## What is being asked
Each line below from the one containing "- rewrite I2." through the one containing "assert (Hcase : forall" should be output exactly as it stands, and no other line should appear.

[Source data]

###

Lemma damage_surface_spec id local whole s s' shown :
  damage_surface_rect id local whole s = (s', shown) ->
  damaged s s' (surface_patch s id local whole) /\ (shown = true <-> exists index, shows_surface s id index).
Proof.
  unfold damage_surface_rect. destruct (Z_le_gt_dec 0 (sn_layer_count s)) as [Hn|Hn].
  2:{ rewrite for_z_nil by lia. intros [= <- <-].
      split; [eapply damaged_weaken; [apply damaged_none|]|]; [intros x y (i & [? _] & _); lia|].
      split; [done|]. intros (i & ? & _). lia. }
  match goal with |- for_z 0 _ ?f _ = _ -> _ => set (body := f) end. intros H.
  pose proof (for_z_ind (fun i (st : scene * bool) =>
    damaged s (fst st) (fun x y => exists index, index < i /\ shows_surface s id index /\ in_rect (layer_patch (layer_at s index) local whole) x y)
    /\ (snd st = true <-> exists index, index < i /\ shows_surface s id index)) 0 (sn_layer_count s) body (s, false) Hn) as Hind.
  rewrite H in Hind. destruct Hind as [H1 H2].
  - split; [eapply damaged_weaken; [apply damaged_none|]|]; [intros x y (i & ? & [? _] & _); lia|].
    split; [done|]. intros (i & ? & ? & _). lia.
  - intros i [s1 sh] Hi [I1 I2]. cbn [fst snd] in *. unfold body.
    assert (El : layer_at s1 i = layer_at s i) by (destruct I1 as [-> _]; done). rewrite El. rewrite rect_from_id.
    destruct (ly_surface_id (layer_at s i) =? id) eqn:Eid; cbn [negb].
    2:{ cbn [fst snd]. split.
        - eapply damaged_weaken; [exact I1|]. intros x y (k & Hk & Hs & Hp). exists k. split_and!; try done.
          destruct (decide (k = i)) as [->|]; [destruct Hs; lia|lia].
        - rewrite I2. split; intros (k & Hk & Hs); exists k; (split; [|done]); [lia|].
          destruct (decide (k = i)) as [->|]; [destruct Hs; lia|lia]. }
    assert (Hshow : shows_surface s id i) by (split; lia).
    assert (Hcase : forall r, r = layer_patch (layer_at s i) local whole ->
      damaged s (damage_rect r s1) (fun x y => exists index, index < i + 1 /\ shows_surface s id index /\
         in_rect (layer_patch (layer_at s index) local whole) x y)).
    { intros r ->. eapply damaged_weaken; [eapply damaged_seq; [exact I1|apply damage_rect_damaged]|].
      intros x y (k & Hk & Hs & Hp). destruct (decide (k = i)) as [->|]; [by right|]. left. exists k. split; [lia|done]. }
    unfold layer_patch in Hcase. destruct (whole || layer_scaled (layer_at s i)); cbn [fst snd];
      (split; [by apply Hcase|split; [intros _; exists i; split; [lia|done]|done]]).
  - split; [eapply damaged_weaken; [exact H1|]|].
    + intros x y (i & Hs & Hp). exists i. split; [destruct Hs; lia|done].
    + cbn [snd] in H2. rewrite H2. split; [intros (i & _ & Hs); by exists i|]. intros (i & Hs). exists i. split; [destruct Hs; lia|done].
Qed.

###

## Response area
        - rewrite I2. split; intros (k & Hk & Hs); exists k; (split; [|done]); [lia|].
          destruct (decide (k = i)) as [->|]; [destruct Hs; lia|lia]. }
    assert (Hshow : shows_surface s id i) by (split; lia).
    assert (Hcase : forall r, r = layer_patch (layer_at s i) local whole ->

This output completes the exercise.